Neurosurgery Coding Alert

News:

CMS Celebrates Celestial Success For ICD-10

MACs make demand for signatures on appeals.

Practices have experienced the transition to ICD-10 with cautious optimism. It is good news that revenue cycles have not been disrupted and denials did not dramatically shoot up. It is evident that practices were prepared to welcome this change.

CMS and commercial payers have offered flexibility in processing claims to aid a smooth transition by inclusion of less-than-perfect ICD-10 coding at the outset. CMS announced early on that the agency, for the first 12 months of the ICD-10 rollout, would not deny claims based solely on code specificity as long as the physician submitted a valid code from the right category for the diagnosis.

“The first three alphanumeric characters before the decimal represent the diagnostic family,” says Gregory Przybylski, MD, director of neurosurgery at the New Jersey Neuroscience Institute, JFK Medical Center in Edison. “For the first year, CMS is only requiring accuracy of the family and not to the specificity of the fourth or higher characters. An exclusion applies when a National Coverage Decision or Local Coverage Decision requires a greater specificity of reporting.”

CMS has declared success for ICD-10, at least for now. The agency released some stats about the new diagnosis coding system on Oct. 29, and those numbers are quite positive. Between Oct. 1 and Oct. 27, Medicare processed 4.6 million ICD-10 claims per day, and only 10.1 percent of them were denied. Out of the denials, 0.1 percent were rejected due to an invalid ICD-10 code, and another two percent were denied because of incomplete or invalid information. During this period, rejections due to incomplete and invalid information, for example, a wrong code, were two percent. This is comparable to rates prior to ICD-10 implementation.

“CMS has been carefully monitoring the transition and is pleased to report that claims are processing normally,” the agency said in the news release. “Generally speaking, Medicare claims take several days to be processed and, once processed, Medicare must — by law — wait two weeks before issuing a payment. Medicaid claims can take up to 30 days to be submitted and processed by states.” So, we can anticipate more details on claims processing and payments very soon.

Contributory to this success are the preparedness and willingness of payers, physicians, vendors, and practices to promptly fix ICD-10 problems as and when confronted with one. However, a word of caution is that this initial success may not be taken as a promise for future success. Providers, billers, and payers need to strive for excellence by continuously addressing needs and meeting any challenges that may arise.

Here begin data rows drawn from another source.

(* ===== verification/Window.v ===== *)
(** * Bounded windows

    Three parts of the program keep "the most recent [n] items": the device
    metrics ring ([internal/store/storekit/metricsring.go]), the sample ring of
    the alert evaluator ([internal/alertengine/evaluator.go]) and the audit and
    alert slices of the memory store ([internal/store/memory/memory.go]).  This
    file states what they promise as an interface: a [BoundedLog] holds a list,
    and pushing appends to it and drops everything but the last [log_cap]
    elements.  It also holds the rotation arithmetic the two rings share. *)

From S2P Require Import Prelude.

Class BoundedLog (R A : Type) := {
  log_inv : R -> Prop;
  log_cap : R -> nat;
  log_push : A -> R -> R;
  log_contents : R -> list A;
  log_push_inv : forall x r, log_inv r -> log_inv (log_push x r);
  log_push_cap : forall x r, log_inv r -> log_cap (log_push x r) = log_cap r;
  log_push_contents : forall x r, log_inv r ->
    log_contents (log_push x r) = lastn (log_cap r) (log_contents r ++ [x]);
  log_bounded : forall r, log_inv r -> length (log_contents r) <= log_cap r;
}.

(** ** What clients may conclude *)
Section clients.
Context `{BoundedLog R A}.

Definition log_pushes (xs : list A) (r : R) : R := foldl (fun r x => log_push x r) r xs.

Lemma log_pushes_inv xs r : log_inv r -> log_inv (log_pushes xs r).
Proof.
  revert r. induction xs as [| x xs IH]; intros r Hr; [done |].
  by apply IH, log_push_inv.
Qed.

Lemma log_pushes_cap xs r : log_inv r -> log_cap (log_pushes xs r) = log_cap r.
Proof.
  revert r. induction xs as [| x xs IH]; intros r Hr; [done |].
  simpl. rewrite IH; [by apply log_push_cap | by apply log_push_inv].
Qed.

(** After any sequence of pushes the window is the tail of the whole history. *)
Lemma log_pushes_contents xs r :
  log_inv r -> log_contents (log_pushes xs r) = lastn (log_cap r) (log_contents r ++ xs).
Proof.
  revert r. induction xs as [| x xs IH]; intros r Hr; simpl.
  { rewrite app_nil_r, lastn_all; [done | by apply log_bounded]. }
  rewrite IH by by apply log_push_inv.
  rewrite log_push_cap, log_push_contents, lastn_lastn_app, <- app_assoc by done. done.
Qed.

Lemma log_last x r : log_inv r -> 0 < log_cap r -> last (log_contents (log_push x r)) = Some x.
Proof.
  intros Hr Hc. rewrite log_push_contents by done.
  unfold lastn. rewrite drop_app_le, last_snoc; [done |].
  rewrite length_app. simpl. lia.
Qed.
End clients.

(** ** Rings

    A ring stores its elements in a buffer [buf] of fixed length [cap] with
    the next write position [head] and the number [size] of elements written;
    its oldest element is at [0] until the ring is full and at [head] from
    then on. *)
Section ring.
Context {A : Type}.
Implicit Types (buf : list A) (head size cap : nat).

Definition ring_start head size cap : nat := if decide (size = cap) then head else 0.

Definition ring_inv buf head size cap : Prop :=
  0 < cap /\ length buf = cap /\ head < cap /\ size <= cap /\ (size < cap -> head = size).

(** The elements in insertion order: the read loop of the sources. *)
Definition ring_items buf head size cap : list A :=
  omap (fun i => buf !! ((ring_start head size cap + i) `mod` cap)) (seq 0 size).

Lemma omap_seq_take buf n : n <= length buf -> omap (fun i => buf !! i) (seq 0 n) = take n buf.
Proof.
  intros Hn. induction n as [| n IH]; [done |].
  rewrite seq_S, omap_app, IH by lia. csimpl.
  destruct (lookup_lt_is_Some_2 buf n) as [x Hx]; [lia |].
  rewrite Hx. by rewrite (take_S_r _ _ _ Hx).
Qed.

Lemma omap_ext_in {B} (f g : nat -> option B) (l : list nat) :
  (forall i, i ∈ l -> f i = g i) -> omap f l = omap g l.
Proof.
  induction l as [| i l IH]; intros H; csimpl; [done |].
  rewrite (H i) by left. rewrite IH; [done |]. intros j Hj. apply H. by right.
Qed.

Lemma ring_items_rot buf head size cap :
  ring_inv buf head size cap ->
  ring_items buf head size cap =
    if decide (size = cap) then drop head buf ++ take head buf else take size buf.
Proof.
  intros (Hc & Hl & Hh & Hs & Hne). unfold ring_items, ring_start.
  destruct (decide (size = cap)) as [-> | Hsz].
  - assert (seq 0 cap = seq 0 (cap - head) ++ seq (cap - head) head) as ->.
    { pose proof (seq_app (cap - head) head 0) as E. simpl in E. rewrite <- E. f_equal. lia. }
    rewrite omap_app. f_equal.
    + rewrite (omap_ext_in _ (fun i => drop head buf !! i)).
      2: { intros i Hi%elem_of_seq. rewrite lookup_drop.
           by rewrite Nat.mod_small by lia. }
      rewrite omap_seq_take by (rewrite length_drop; lia).
      rewrite take_ge; [done |]. rewrite length_drop. lia.
    + rewrite <- (omap_seq_take buf head) by lia.
      rewrite <- (Nat.add_0_r (cap - head)) at 1. rewrite <- fmap_add_seq.
      assert (E : forall l : list nat, (forall i, i ∈ l -> i < head) ->
        omap (fun i => buf !! ((head + i) `mod` cap)) (Nat.add (cap - head) <$> l)
        = omap (fun i => buf !! i) l).
      { induction l as [| i l IH]; intros Hi; [done |]. csimpl.
        replace (head + (cap - head + i)) with (i + 1 * cap) by lia.
        rewrite Nat.Div0.mod_add, Nat.mod_small by (specialize (Hi i ltac:(left)); lia).
        rewrite IH; [done |]. intros j Hj. apply Hi. by right. }
      apply E. intros i Hi%elem_of_seq. lia.
  - rewrite (omap_ext_in _ (fun i => buf !! i)).
    + apply omap_seq_take. lia.
    + intros i Hi%elem_of_seq. by rewrite Nat.mod_small by lia.
Qed.

Lemma length_ring_items buf head size cap :
  ring_inv buf head size cap -> length (ring_items buf head size cap) = size.
Proof.
  intros Hi. rewrite ring_items_rot by done. destruct Hi as (Hc & Hl & Hh & Hs & _).
  case_decide; rewrite ?length_app, ?length_drop, ?length_take; lia.
Qed.

Lemma ring_push_inv buf head size cap x :
  ring_inv buf head size cap ->
  ring_inv (<[head := x]> buf) ((head + 1) `mod` cap)
    (if decide (size < cap) then S size else size) cap.
Proof.
  intros (Hc & Hl & Hh & Hs & Hne).
  pose proof (Nat.mod_upper_bound (head + 1) cap ltac:(lia)) as Hm.
  repeat split; [done | by rewrite length_insert | done | case_decide; lia |].
  case_decide; [| lia]. intros H1. rewrite Nat.mod_small by lia. lia.
Qed.

(** Writing at [head] and advancing keeps exactly the last [cap] elements. *)
Lemma ring_push_items buf head size cap x :
  ring_inv buf head size cap ->
  ring_items (<[head := x]> buf) ((head + 1) `mod` cap)
    (if decide (size < cap) then S size else size) cap
  = lastn cap (ring_items buf head size cap ++ [x]).
Proof.
  intros Hi. pose proof (length_ring_items _ _ _ _ Hi) as Hlen.
  pose proof (ring_push_inv _ _ _ _ x Hi) as Hi'.
  rewrite (ring_items_rot _ _ _ _ Hi'). rewrite (ring_items_rot _ _ _ _ Hi) in Hlen |- *.
  destruct Hi as (Hc & Hl & Hh & Hs & Hne). clear Hi'.
  destruct (decide (size < cap)) as [Hlt | Hge].
  - specialize (Hne Hlt). subst head.
    rewrite (decide_False (P := size = cap)) in Hlen |- * by lia.
    rewrite (lastn_all cap) by (rewrite length_app; simpl; lia).
    assert (take (S size) (<[size := x]> buf) = take size buf ++ [x]) as E.
    { rewrite (take_S_r _ _ x); [| apply list_lookup_insert_eq; lia].
      by rewrite take_insert_ge by lia. }
    destruct (decide (S size = cap)) as [<- |]; [| done].
    replace (size + 1) with (S size) by lia.
    rewrite Nat.Div0.mod_same. simpl. rewrite drop_0, app_nil_r, <- E.
    rewrite take_ge; [done |]. rewrite length_insert. lia.
  - assert (size = cap) as -> by lia.
    rewrite decide_True in Hlen by done. rewrite !decide_True by done.
    destruct (lookup_lt_is_Some_2 buf head ltac:(lia)) as [y Hy].
    rewrite (drop_S _ _ _ Hy), <- app_comm_cons in Hlen.
    rewrite (drop_S _ _ _ Hy), <- app_comm_cons.
    rewrite (lastn_snoc_full cap y x (drop (S head) buf ++ take head buf)) by done.
    rewrite <- app_assoc.
    assert (take (S head) (<[head := x]> buf) = take head buf ++ [x]) as E.
    { rewrite (take_S_r _ _ x); [| apply list_lookup_insert_eq; lia].
      by rewrite take_insert_ge by lia. }
    destruct (decide (S head = cap)) as [HS | HS].
    + replace (head + 1) with (S head) by lia. rewrite HS, Nat.Div0.mod_same.
      rewrite take_0, drop_0, app_nil_r, <- E, !HS.
      rewrite drop_ge by lia. simpl. rewrite take_ge; [done |]. rewrite length_insert. lia.
    + rewrite Nat.mod_small by lia. replace (head + 1) with (S head) by lia.
      by rewrite drop_insert_lt, E by lia.
Qed.
(** The element written last stands before [head]. *)
Lemma ring_last buf head size cap :
  ring_inv buf head size cap -> 0 < size ->
  buf !! ((head + cap - 1) `mod` cap) = last (ring_items buf head size cap).
Proof.
  intros Hi Hpos. rewrite last_lookup, length_ring_items, (ring_items_rot _ _ _ _ Hi) by done.
  destruct Hi as (Hc & Hl & Hh & Hs & Hne).
  assert (Hmod : 0 < head -> (head + cap - 1) `mod` cap = head - 1).
  { intros H. replace (head + cap - 1) with (head - 1 + 1 * cap) by lia.
    rewrite Nat.Div0.mod_add, Nat.mod_small; lia. }
  case_decide as Hf.
  - destruct (decide (head = 0)) as [-> | E].
    + rewrite drop_0, take_0, app_nil_r. f_equal. rewrite Nat.mod_small; lia.
    + rewrite Hmod, lookup_app_r, length_drop, lookup_take_lt by (rewrite ?length_drop; lia). f_equal. lia.
  - specialize (Hne ltac:(lia)). rewrite Hmod, lookup_take_lt by lia. f_equal. lia.
Qed.
End ring.

(** The other implementation: append, then cut the front when too long. *)
Definition append_capped {A} (cap : nat) (l : list A) (x : A) : list A :=
  let l := l ++ [x] in
  if decide (cap < length l) then drop (length l - cap) l else l.

Lemma append_capped_lastn {A} cap (l : list A) x : append_capped cap l x = lastn cap (l ++ [x]).
Proof.
  unfold append_capped. case_decide; [done |]. symmetry. apply lastn_all. lia.
Qed.

Lemma append_capped_bounded {A} cap (l : list A) x : length (append_capped cap l x) <= cap.
Proof. rewrite append_capped_lastn, length_lastn. lia. Qed.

This MAC Wants Signatures on Appeals

Don’t shoot yourself in the foot on your Medicare claims appeals. Medicare administrative contractors (MACs) are specific about signatures. “A paper appeal (faxed or mailed) must contain a handwritten or electronic signature of the appellant,” MAC Palmetto GBA notes on its website. “If you are currently typing a name in the signature field, copying and pasting an image of a signature, or submitting a form that contains a copy of a signature, in the near future, Palmetto GBA will be returning those appeals for proper signatures,” the MAC says.